The circumstances of Emily's childhood seem to have been about normal for Amherst at the time, at least for the professional and academic group. No one in Amherst, with its many farms, a few light industries, and fledgling college, was rich. But one does not often think of Emily, the Queen Recluse, as spending the first ten years of her life in a situation that, if not exactly deprived, involved a good deal of close living among fellow members of the human race. Such must have been the case in a house that, for all its fine exterior, had only four good-sized bedrooms, with only two of those available to the Dickinsons. The little children were apparently bundled together; Emily's first letter to [her brother] Austin when she was eleven complains of missing "My bedfellow very much." (In her mid-thirties she still spoke of [her sister] Vinnie as sleeping "by my side.") Such circumstances indicate limitations other than merely financial. Two-family living is seldom carefree for parents of small children, and at least one reason Edward early acquired a reputation for sternness is not far to seek... We know that Edward, for one, chafed under the restrictions...By 1840 Edward Dickinson's finances had improved to the point where he could move his family to their own house.
I can relate to how stressful it might have been for such intelligent, strongwilled individuals - child and adult - to coexist in circumstances that did not provide for enough private space for each of its members.
I grew up in circumstances reminiscent of that, most of my childhood (and that of my siblings) spent in a very cramped two-bedroom, one-bathroom house. I don't really feel like revisiting those times at the moment -- as I type the sunlight is mellowing, my freshly washed hair is drying, I'm dressed in my usual summer uniform (one of two skirt outfits) of pink leotard, so happy that I've been working out so diligently - walk & workout today - that while 'shapely', to put it generously - I look quite nice. So much to be grateful for, and yet my mind - despite what goes on in the surface of rooms - as I lie back in bed, for example, absently regarding the brown wood blades of the ceiling fan whirl counterclockwise - there's always this whole other interior monologue going on in my head that often harkens back, broodily so, quite a lot, to the past.

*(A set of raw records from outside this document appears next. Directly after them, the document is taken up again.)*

(** [node_to_module]: what each module owns, the last owner winning. *)
Fixpoint node_to_module (g : TypedGraph) (modules : list GraphNode) (table : list (string * string))
    : res (list (string * string)) :=
  match modules with
  | [] => Ok table
  | module :: rest =>
      outgoing ← get_outgoing_edges g (n_id module);
      node_to_module g rest
        (fold_left (fun table e => if owning (edge_type e) then dset (target_id e) (n_id module) table
                                   else table) outgoing table)
  end.
(** The modules of the ends of an edge, if both have one whose id is not empty. *)
Definition module_ends (table : list (string * string)) (e : GraphEdge) : option (string * string) :=
  match dget (source_id e) table, dget (target_id e) table with
  | Some a, Some b => if truthy a && truthy b then Some (a, b) else None
  | _, _ => None
  end.
Definition inter_module_coupling (g : TypedGraph) : res float :=
  let modules := get_nodes_by_type g N_MODULE in
  if (length modules <=? 1)%nat then Ok fzero
  else
    table ← node_to_module g modules [];
    let deps := omap (module_ends table) (get_edges_by_type g E_DEPENDS_ON) in
    let cross := List.filter (fun p => negb (bool_decide (p.1 = p.2))) deps in
    match deps with
    | [] => Ok fzero
    | _ => Ok (fdiv (of_nat (length cross)) (of_nat (length deps)))
    end.

Definition dependencies_in (es : list GraphEdge) : Z :=
  Z.of_nat (length (List.filter (fun e => bool_decide (edge_type e = E_DEPENDS_ON)) es)).
Definition afferent_coupling (g : TypedGraph) (node_id : string) : res Z :=
  es ← get_incoming_edges g node_id; Ok (dependencies_in es).
Definition efferent_coupling (g : TypedGraph) (node_id : string) : res Z :=
  es ← get_outgoing_edges g node_id; Ok (dependencies_in es).
Definition instability_index (g : TypedGraph) (node_id : string) : res float :=
  ca ← afferent_coupling g node_id;
  ce ← efferent_coupling g node_id;
  Ok (if ca + ce =? 0 then fzero else fdiv (of_Z ce) (of_Z (ca + ce))).

Definition average_instability (g : TypedGraph) (services : list GraphNode) : res float :=
  match services with
  | [] => Ok fzero
  | _ => xs ← map_res (fun s => instability_index g (n_id s)) services;
         Ok (fdiv (fsum xs) (of_nat (length services)))
  end.
Definition compute_coupling_score (g : TypedGraph) : res float :=
  inter_module ← inter_module_coupling g;
  avg_instability ← average_instability g (get_nodes_by_type g N_SERVICE);
  Ok (fadd (fmul (of_ratio 6 10) inter_module) (fmul (of_ratio 4 10) avg_instability)).

(** ** Cohesion *)

(** The set of what a node owns, without repetition. *)
Definition owned_targets (es : list GraphEdge) : list string :=
  fold_left (fun owned e => if owning (edge_type e) && negb (mem (target_id e) owned)
                            then owned ++ [target_id e] else owned) es [].
Definition edges_into (g : TypedGraph) (owned : list string) (node_id : string) : res Z :=
  outgoing ← get_outgoing_edges g node_id;
  Ok (Z.of_nat (length (List.filter (fun e => mem (target_id e) owned) outgoing))).
Definition module_cohesion (g : TypedGraph) (module_id : string) : res float :=
  outgoing ← get_outgoing_edges g module_id;
  let owned_nodes := owned_targets outgoing in
  let n := Z.of_nat (length owned_nodes) in
  if n <=? 1 then Ok (of_Z 1)
  else
    internal_edges ← sum_counts (edges_into g owned_nodes) owned_nodes;
    Ok (if n * (n - 1) =? 0 then fzero else fdiv (of_Z internal_edges) (of_Z (n * (n - 1)))).
Definition average_cohesion (g : TypedGraph) : res float :=
  match get_nodes_by_type g N_MODULE with
  | [] => Ok fzero
  | modules => xs ← map_res (fun m => module_cohesion g (n_id m)) modules;
               Ok (fdiv (fsum xs) (of_nat (length modules)))
  end.
Definition compute_cohesion_score (g : TypedGraph) : res float := average_cohesion g.
Lemma deepen_ok P n e depth dn :
  depth_ok P depth -> ahead P n e -> dget n depth = Some dn ->
  depth_ok P (deepen n depth e) /\ dget n (deepen n depth e) = Some dn /\
  (edge_type e = E_DEPENDS_ON -> forall d, dget (target_id e) (deepen n depth e) = Some d -> dn + 1 <= d) /\
  (forall k d, dget k depth = Some d -> exists d', dget k (deepen n depth e) = Some d' /\ d <= d').
Proof.
  intros Hd (He & Hs & Ht) Hn. unfold deepen. case_bool_decide as Et;
    [|by split_and!; [done|done| |intros k d E; exists d; split; [done|lia]]].
  specialize (Ht Et). apply not_elem_of_cons in Ht as [Hne HP].
  destruct (dget (target_id e) depth) as [d|] eqn:E.
  2:{ split_and!; [done|done|congruence|]. intros k d Ek. exists d. split; [done|lia]. }
  unfold dget_or. rewrite Hn. set (new := Z.max d (dn + 1)).
  assert (Hr : R n (target_id e)) by (exists e; by rewrite Hs).
  split_and!.
  - split.
    + intros k z. rewrite dget_dset. case_decide as Ek; [|apply (dp_chain _ _ Hd)].
      intros [= <-]. subst k. unfold new. destruct (Z.max_spec d (dn + 1)) as [[_ ->]|[_ ->]].
      * destruct (dp_chain _ _ Hd n dn Hn) as (x & l & Hw & Hl).
        exists x, (l ++ [target_id e]). split; [by eapply walk_snoc|]. rewrite length_app. simpl. lia.
      * by apply (dp_chain _ _ Hd).
    + intros a b da db Ha Hab. rewrite !dget_dset. case_decide as Ea; [congruence|].
      case_decide as Eb; [|by apply (dp_edge _ _ Hd)].
      intros Hda [= <-]. subst b. pose proof (dp_edge _ _ Hd a _ da d Ha Hab Hda E). unfold new. lia.
  - rewrite dget_dset. by rewrite decide_False by done.
  - intros _ z. rewrite dget_dset, decide_True by done. intros [= <-]. unfold new. lia.
  - intros k z Ek. rewrite dget_dset. case_decide as Ek'; [|exists z; split; [done|lia]].
    subst k. exists new. split; [done|]. unfold new. rewrite E in Ek. injection Ek as ->. lia.
Qed.
(* ===== verification/FinModels.v ===== *)
(** * Data of the marketplace financial control plane

    [product_factory/marketplace_financial_hardening/models.py]: the enums,
    records and policy; the clock and the identifier generator; the port to
    the governance kernel.  Timestamps are microseconds since the epoch.  The
    pydantic constructors draw the default id and creation time of a record
    from the environment in field order. *)

From S2P Require Import Prelude PyFloat PyVal.

(** ** The environment *)

(** What the code reads from outside: uuid4, the clock, and the text of a
    float in a message. *)
Class Env := {
  uuid_hex : nat -> string;
  clock : nat -> Z;
  float_repr : float -> string;
}.

(** How often the uuid generator and the clock have been read. *)
Record World : Set := { uuids_drawn : nat; clock_reads : nat }.
Definition world0 : World := {| uuids_drawn := 0; clock_reads := 0 |}.

Section Env.
Context `{Env}.

Definition utcnow : M World Z := fun w =>
  (Ok (clock (clock_reads w)),
   {| uuids_drawn := uuids_drawn w; clock_reads := S (clock_reads w) |}).

Definition new_id (prefix : string) : M World string := fun w =>
  (Ok (prefix +:+ "_" +:+ String.substring 0 16 (uuid_hex (uuids_drawn w))),
   {| uuids_drawn := S (uuids_drawn w); clock_reads := clock_reads w |}).
End Env.

(** ** Enums *)

Inductive PaymentStatus : Set :=
| PAY_CREATED | PAY_AUTHORIZED | PAY_CAPTURED | PAY_FAILED | PAY_REFUNDED
| PAY_PARTIALLY_REFUNDED | PAY_CANCELLED | PAY_REQUIRES_ACTION.

Definition payment_status_value (s : PaymentStatus) : string :=
  match s with
  | PAY_CREATED => "CREATED" | PAY_AUTHORIZED => "AUTHORIZED" | PAY_CAPTURED => "CAPTURED"
  | PAY_FAILED => "FAILED" | PAY_REFUNDED => "REFUNDED"
  | PAY_PARTIALLY_REFUNDED => "PARTIALLY_REFUNDED" | PAY_CANCELLED => "CANCELLED"
  | PAY_REQUIRES_ACTION => "REQUIRES_ACTION"
  end.

Inductive RefundStatus : Set :=
| REQUESTED | PENDING_APPROVAL | APPROVED | REJECTED | PROCESSING | COMPLETED | REFUND_FAILED.

Inductive LedgerEntryType : Set :=
| PAYMENT_CAPTURED | PAYMENT_FAILED | REFUND_REQUESTED | REFUND_APPROVED | REFUND_COMPLETED
| FEE_CHARGED | FEE_ADJUSTED | TAX_CALCULATED | TAX_ADJUSTED | PAYOUT_PLANNED | PAYOUT_COMPLETED.

Definition ledger_entry_type_value (t : LedgerEntryType) : string :=
  match t with
  | PAYMENT_CAPTURED => "PAYMENT_CAPTURED" | PAYMENT_FAILED => "PAYMENT_FAILED"
  | REFUND_REQUESTED => "REFUND_REQUESTED" | REFUND_APPROVED => "REFUND_APPROVED"
  | REFUND_COMPLETED => "REFUND_COMPLETED" | FEE_CHARGED => "FEE_CHARGED"
  | FEE_ADJUSTED => "FEE_ADJUSTED" | TAX_CALCULATED => "TAX_CALCULATED"
  | TAX_ADJUSTED => "TAX_ADJUSTED" | PAYOUT_PLANNED => "PAYOUT_PLANNED"
  | PAYOUT_COMPLETED => "PAYOUT_COMPLETED"
  end.

Inductive FraudAction : Set := FRAUD_ALLOW | FRAUD_REVIEW | FRAUD_HOLD | FRAUD_BLOCK.
Inductive SLAStatus : Set := SLA_OK | SLA_WARNING | SLA_BREACH.
Inductive SLAStatusOverall : Set := SLA_HEALTHY | SLA_DEGRADED | SLA_OVERALL_BREACH.

Inductive SLADomain : Set :=
| PAYMENT_WEBHOOK_PROCESSING_LATENCY | PAYMENT_EVENT_INGESTION_SUCCESS_RATE
| REFUND_PROCESSING_LATENCY | RECONCILIATION_FRESHNESS | FRAUD_ASSESSMENT_LATENCY
| TAX_CALCULATION_LATENCY | MARKETPLACE_API_AVAILABILITY | LISTING_PUBLICATION_LATENCY.

Definition sla_domain_value (d : SLADomain) : string :=
  match d with
  | PAYMENT_WEBHOOK_PROCESSING_LATENCY => "payment_webhook_processing_latency"
  | PAYMENT_EVENT_INGESTION_SUCCESS_RATE => "payment_event_ingestion_success_rate"
  | REFUND_PROCESSING_LATENCY => "refund_processing_latency"
  | RECONCILIATION_FRESHNESS => "reconciliation_freshness"
  | FRAUD_ASSESSMENT_LATENCY => "fraud_assessment_latency"
  | TAX_CALCULATION_LATENCY => "tax_calculation_latency"
  | MARKETPLACE_API_AVAILABILITY => "marketplace_api_availability"
  | LISTING_PUBLICATION_LATENCY => "listing_publication_latency"
  end.

Definition all_sla_domains : list SLADomain :=
  [ PAYMENT_WEBHOOK_PROCESSING_LATENCY; PAYMENT_EVENT_INGESTION_SUCCESS_RATE;
    REFUND_PROCESSING_LATENCY; RECONCILIATION_FRESHNESS; FRAUD_ASSESSMENT_LATENCY;
    TAX_CALCULATION_LATENCY; MARKETPLACE_API_AVAILABILITY; LISTING_PUBLICATION_LATENCY ].

Inductive SLAComparator : Set := LESS_THAN_MS | GREATER_THAN_RATE.

Inductive GovernanceAction : Set :=
| MARKETPLACE_FEE_CHANGE | MARKETPLACE_PRICING_POLICY_CHANGE | REFUND_ABOVE_THRESHOLD
| TAX_POLICY_CHANGE | FRAUD_POLICY_CHANGE | PAYOUT_POLICY_CHANGE | FINANCIAL_ROLLBACK
| MARKETPLACE_EMERGENCY_SUSPENSION | MARKETPLACE_DELISTING
| FINANCIAL_COMPLIANCE_CERTIFICATION.

Inductive ReconciliationMismatchKind : Set :=
| PAYMENT_EVENT_MISSING_LEDGER | LEDGER_MISSING_PAYMENT_EVENT | AMOUNT_MISMATCH
| CURRENCY_MISMATCH | STATUS_MISMATCH | DUPLICATE_IDEMPOTENCY_KEY
| REFUND_WITHOUT_ORIGINAL_PAYMENT | REFUND_EXCEEDS_CAPTURED | FEE_MISMATCH | TAX_MISMATCH.

Inductive ReconciliationSeverity : Set := SEV_LOW | SEV_MEDIUM | SEV_HIGH | SEV_CRITICAL.
Inductive ReconciliationStatus : Set := HEALTHY | MISMATCHES_DETECTED | RECON_FAILED.

#[export] Instance PaymentStatus_eq_dec : EqDecision PaymentStatus.
Proof. solve_decision. Defined.
#[export] Instance RefundStatus_eq_dec : EqDecision RefundStatus.
Proof. solve_decision. Defined.
#[export] Instance LedgerEntryType_eq_dec : EqDecision LedgerEntryType.
Proof. solve_decision. Defined.
#[export] Instance SLADomain_eq_dec : EqDecision SLADomain.
Proof. solve_decision. Defined.
#[export] Instance MismatchKind_eq_dec : EqDecision ReconciliationMismatchKind.
Proof. solve_decision. Defined.
#[export] Instance ReconSeverity_eq_dec : EqDecision ReconciliationSeverity.
Proof. solve_decision. Defined.

(** ** Records *)

Record PaymentWebhookEnvelope : Set := {
  env_provider : string;
  env_provider_event_id : string;
  env_idempotency_key : option string;
  env_signature : option string;
  env_timestamp : option Z;
  env_payload : pydict;
}.

Record PaymentIntent : Set := {
  pi_intent_id : string;
  pi_marketplace_id : string;
  pi_order_id : string;
  pi_listing_id : string;
  pi_tenant_id : string;
  pi_amount : float;
  pi_currency : string;
  pi_status : PaymentStatus;
  pi_provider : string;
  pi_provider_intent_id : option string;
  pi_created_at : Z;
  pi_updated_at : Z;
  pi_idempotency_key : option string;
  pi_approval_ref : option string;
  pi_governance_ref : option string;
}.

Record PaymentEvent : Set := {
  pe_event_id : string;
  pe_intent_id : option string;
  pe_marketplace_id : string;
  pe_order_id : string;
  pe_listing_id : string;
  pe_tenant_id : string;
  pe_provider : string;
  pe_provider_event_id : string;
  pe_status : PaymentStatus;
  pe_amount : float;
  pe_currency : string;
  pe_idempotency_key : option string;
  pe_timestamp : Z;
  pe_normalized : bool;
  pe_evidence_ref : option string;
  pe_audit_ref : option string;
}.

Record RefundRequest : Set := {
  rf_refund_id : string;
  rf_marketplace_id : string;
  rf_order_id : string;
  rf_listing_id : string;
  rf_tenant_id : string;
  rf_amount : float;
  rf_currency : string;
  rf_original_payment_event_id : option string;
  rf_reason_code : string;
  rf_reason : string;
  rf_requested_by : string;
  rf_status : RefundStatus;
  rf_governance_ref : option string;
  rf_approval_ref : option string;
  rf_created_at : Z;
  rf_updated_at : Z;
  rf_idempotency_key : option string;
  rf_completed_at : option Z;
}.

Record FinancialLedgerEntry : Set := {
  le_ledger_id : string;
  le_marketplace_id : string;
  le_order_id : option string;
  le_listing_id : option string;
  le_tenant_id : option string;
  le_entry_type : LedgerEntryType;
  le_amount : float;
  le_currency : string;
  le_status : string;
  le_idempotency_key : option string;
  le_source_event_id : option string;
  le_governance_ref : option string;
  le_actor : string;
  le_reason : string;
  le_evidence_ref : option string;
  le_created_at : Z;
}.

Record ReconciliationMismatch : Set := {
  mm_mismatch_id : string;
  mm_marketplace_id : string;
  mm_order_id : option string;
  mm_kind : ReconciliationMismatchKind;
  mm_severity : ReconciliationSeverity;
  mm_details : string;
  mm_evidence_refs : list string;
  mm_governance_ref : option string;
  mm_detected_at : Z;
}.

Record ReconciliationReport : Set := {
  rr_report_id : string;
  rr_marketplace_id : string;
  rr_generated_at : Z;
  rr_total_entries : nat;
  rr_mismatch_count : nat;
  rr_mismatches : list ReconciliationMismatch;
  rr_summary : list (ReconciliationMismatchKind * nat);
  rr_governance_ref : option string;
  rr_status : ReconciliationStatus;
}.

Record TaxCalculationRequest : Set := {
  tq_tax_request_id : string;
  tq_marketplace_id : string;
  tq_order_id : string;
  tq_listing_id : string;
  tq_tenant_id : string;
  tq_jurisdiction : string;
  tq_amounts : list pydict;
  tq_currency : string;
  tq_provider : string;
  tq_evidence_ref : option string;
}.

Record TaxCalculationResult : Set := {
  tr_tax_request_id : string;
  tr_provider : string;
  tr_jurisdiction : string;
  tr_tax_rate : float;
  tr_tax_amount : float;
  tr_currency : string;
  tr_provider_reference : option string;
  tr_calculated_at : Z;
  tr_evidence_ref : option string;
}.

Record FraudAssessment : Set := {
  fa_assessment_id : string;
  fa_listing_id : option string;
  fa_tenant_id : option string;
  fa_order_id : option string;
  fa_provider : string;
  fa_fraud_score : float;
  fa_risk_indicators : list string;
  fa_action : FraudAction;
  fa_provider_reference : option string;
  fa_timestamp : Z;
  fa_evidence_ref : option string;
  fa_governance_ref : option string;
}.

Record SLADefinition : Set := {
  sd_domain : SLADomain;
  sd_target_value : float;
  sd_comparator : SLAComparator;
  sd_window_seconds : Z;
  sd_warning_threshold_pct : float;
  sd_breach_threshold_pct : float;
  sd_severity_on_breach : ReconciliationSeverity;
}.

Record SLAStatusItem : Set := {
  si_domain : SLADomain;
  si_status : SLAStatus;
  si_current_value : float;
  si_target_value : float;
  si_breach_count : nat;
  si_last_breach_at : option Z;
}.

Record SLAStatusReport : Set := {
  sr_marketplace_id : string;
  sr_generated_at : Z;
  sr_items : list SLAStatusItem;
  sr_overall_status : SLAStatusOverall;
  sr_alerts : list string;
  sr_recommendations : list string;
}.

Record FinancialComplianceGate : Set := {
  gate_name : string;
  gate_passed : bool;
  gate_severity : string;
  gate_reason : string;
  gate_evidence_refs : list string;
}.

Record FinancialComplianceReport : Set := {
  cr_report_id : string;
  cr_marketplace_id : string;
  cr_scope : string;
  cr_status : string;
  cr_gates : list FinancialComplianceGate;
  cr_reasons : list string;
  cr_evidence_refs : list string;
  cr_prerequisite : option string;
  cr_certified_by : string;
  cr_created_at : Z;
  cr_expires_at : option Z;
  cr_revoked_at : option Z;
  cr_revocation_reason : option string;
}.

Record MarketplaceFinancialPolicy : Set := {
  pol_marketplace_id : string;
  auto_approve_refund_threshold_amount : float;
  auto_approve_refund_threshold_currency : string;
  auto_approve_small_refunds : bool;
  require_governance_for_refund_above_threshold : bool;
  require_governance_for_fee_changes : bool;
  require_governance_for_tax_policy : bool;
  require_governance_for_fraud_policy : bool;
  block_uncertified_products : bool;
  block_fraud_flagged_from_publication : bool;
  min_fraud_score_to_hold : float;
  min_fraud_score_to_block : float;
  payment_webhook_signature_required : bool;
  financial_certification_ttl_days : Z;
  require_human_financial_certification : bool;
  allow_conditional_financial_certification : bool;
  fail_closed_on_adapter_error : bool;
}.

Definition default_policy : MarketplaceFinancialPolicy := {|
  pol_marketplace_id := "marketplace_1";
  auto_approve_refund_threshold_amount := of_Z 50;
  auto_approve_refund_threshold_currency := "USD";
  auto_approve_small_refunds := true;
  require_governance_for_refund_above_threshold := true;
  require_governance_for_fee_changes := true;
  require_governance_for_tax_policy := true;
  require_governance_for_fraud_policy := true;
  block_uncertified_products := true;
  block_fraud_flagged_from_publication := true;
  min_fraud_score_to_hold := of_ratio 70 100;
  min_fraud_score_to_block := of_ratio 85 100;
  payment_webhook_signature_required := true;
  financial_certification_ttl_days := 90;
  require_human_financial_certification := true;
  allow_conditional_financial_certification := true;
  fail_closed_on_adapter_error := true;
|}.

Record GovernanceDecision : Set := {
  gd_action : GovernanceAction;
  gd_actor : string;
  gd_allowed : bool;
  gd_decision : string;
  gd_constraints : pydict;
  gd_approval_ref : option string;
  gd_audit_ref : string;
  gd_evidence_refs : list string;
  gd_evaluated_at : Z;
}.

Record FinancialAuditEvent : Set := {
  au_event_id : string;
  au_marketplace_id : string;
  au_action : string;
  au_actor : string;
  au_status : string;
  au_amount : option float;
  au_currency : option string;
  au_idempotency_key : option string;
  au_source_event_id : option string;
  au_governance_ref : option string;
  au_evidence_ref : option string;
  au_reason : string;
  au_created_at : Z;
}.

Record MarketplaceFinancialReadinessEvidence : Set := {
  slo_definitions : list string;
  runbooks : list string;
  incident_response_plans : list string;
  backup_restore_evidence : list string;
  observability_evidence : list string;
  dashboard_refs : list string;
  marketplace_metrics_refs : list string;
  payment_adapter_evidence : list string;
  fraud_evidence : list string;
  tax_evidence : list string;
  audit_evidence : list string;
}.

(** ** The governance port *)

(** [governance.evaluate(action, actor, context, evidence_refs)]: the caller
    may pass a None among the evidence references. *)
Definition GovernancePort : Type :=
  GovernanceAction -> string -> pydict -> list (option string) -> M World GovernanceDecision.

Section Defaults.
Context `{Env}.

(** [GovernanceDecision(action=..., actor=..., allowed=True,
    decision="APPROVED", evidence_refs=...)]. *)
Definition approved_decision (action : GovernanceAction) (actor : string)
    (evidence_refs : list string) : M World GovernanceDecision :=
  audit_ref ← new_id "gov_audit";
  now ← utcnow;
  mret {| gd_action := action; gd_actor := actor; gd_allowed := true; gd_decision := "APPROVED";
          gd_constraints := []; gd_approval_ref := None; gd_audit_ref := audit_ref;
          gd_evidence_refs := evidence_refs; gd_evaluated_at := now |}.
End Defaults.
(* ===== verification/FinRefunds.v ===== *)
(** * Refund governance

    [product_factory/marketplace_financial_hardening/refunds.py].  A refund is
    an object shared by two tables (by id and by idempotency key) and changed
    in place, so the engine keeps a heap of refund objects and the tables hold
    addresses into it. *)

From S2P Require Import Prelude PyFloat PyVal FinModels FinLedger FinPayments.

Record RefundGovernanceEngine : Set := {
  rf_heap : list RefundRequest;
  rf_refunds : list (string * nat);
  rf_by_idempotency : list (string * nat);
  rf_audit_events : list FinancialAuditEvent;
}.

Definition empty_refunds : RefundGovernanceEngine :=
  {| rf_heap := []; rf_refunds := []; rf_by_idempotency := []; rf_audit_events := [] |}.

Record RefundState : Set := {
  rs_world : World;
  rs_ledger : option FinancialLedgerEngine;
  rs_engine : RefundGovernanceEngine;
}.

Definition rf_in_world {A} (m : M World A) : M RefundState A :=
  zoom rs_world
    (fun w s => {| rs_world := w; rs_ledger := rs_ledger s; rs_engine := rs_engine s |}) m.

Definition rf_update (f : RefundGovernanceEngine -> RefundGovernanceEngine) : M RefundState unit :=
  modify (fun s =>
    {| rs_world := rs_world s; rs_ledger := rs_ledger s; rs_engine := f (rs_engine s) |}).

(** [if self.ledger: self.ledger.m(...)], else [d]. *)
Definition rf_with_ledger {A} (m : M LedgerState A) (d : M RefundState A) : M RefundState A :=
  fun s =>
    match rs_ledger s with
    | Some l =>
        match m {| ls_world := rs_world s; ls_ledger := l |} with
        | (r, s') => (r, {| rs_world := ls_world s'; rs_ledger := Some (ls_ledger s');
                            rs_engine := rs_engine s |})
        end
    | None => d s
    end.

(** ** Assignments to fields of a refund object *)

Definition set_status (v : RefundStatus) (r : RefundRequest) : RefundRequest :=
  {| rf_refund_id := rf_refund_id r; rf_marketplace_id := rf_marketplace_id r;
     rf_order_id := rf_order_id r; rf_listing_id := rf_listing_id r;
     rf_tenant_id := rf_tenant_id r; rf_amount := rf_amount r; rf_currency := rf_currency r;
     rf_original_payment_event_id := rf_original_payment_event_id r;
     rf_reason_code := rf_reason_code r; rf_reason := rf_reason r;
     rf_requested_by := rf_requested_by r; rf_status := v;
     rf_governance_ref := rf_governance_ref r; rf_approval_ref := rf_approval_ref r;
     rf_created_at := rf_created_at r; rf_updated_at := rf_updated_at r;
     rf_idempotency_key := rf_idempotency_key r; rf_completed_at := rf_completed_at r |}.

I guess I'm idly wondering - what if the family I'd been born into had had different physical circumstances - would I be different? But this idea falls away very quickly for me. There were severe factors afoot other than reduced financial circumstances that caused my parents to purchase a house that was too small for ultimately (with the birth of my sister) six. My father was severely troubled, alcoholic and violent, traumatized from his war experience - I'm sure he had, to say the least, what today is referred to as post-traumatic stress syndrome. To put it mildly. It was all messed up. My mother was a very troubled, unhappy person also, and my father and she were unhappily married. And there we came, the four of us in fairly rapid succession. I'm the eldest, my first brother was born only 15 months after me. Honestly, not to engage too much in past childhood navel-gazing, but I do wonder how much I could possibly have been held as an infant, particularly when my brother came along, and then my second brother, two (I think?) years after that. Very soon - too soon - I was expected to be the 'big girl now.' Which of course I wasn't. I tried to run away, several times, starting before kindergarten.
Anyway, I seem to have turned into Queen Recluse myself, though it doesn't feel entirely voluntary. Then again, it's not entirely involuntary either. I think I've just had a very hard time achieving a tenable balance.
So if we'd each had rooms of our own, in a slightly bumped-out bigger house, and let's say my father hadn't been an alcoholic - would I have come out differently? Would I have a sunny disposition? I don't have an unsunny disposition, it's just that I tend to find myself, whenever I'm with a group of people, no matter how congenial, mentally off to the side, not quite a part of the circle. It's not wariness, or anything like that. It doesn't feel conscious. Honestly, it feels hardwired, though I don't know.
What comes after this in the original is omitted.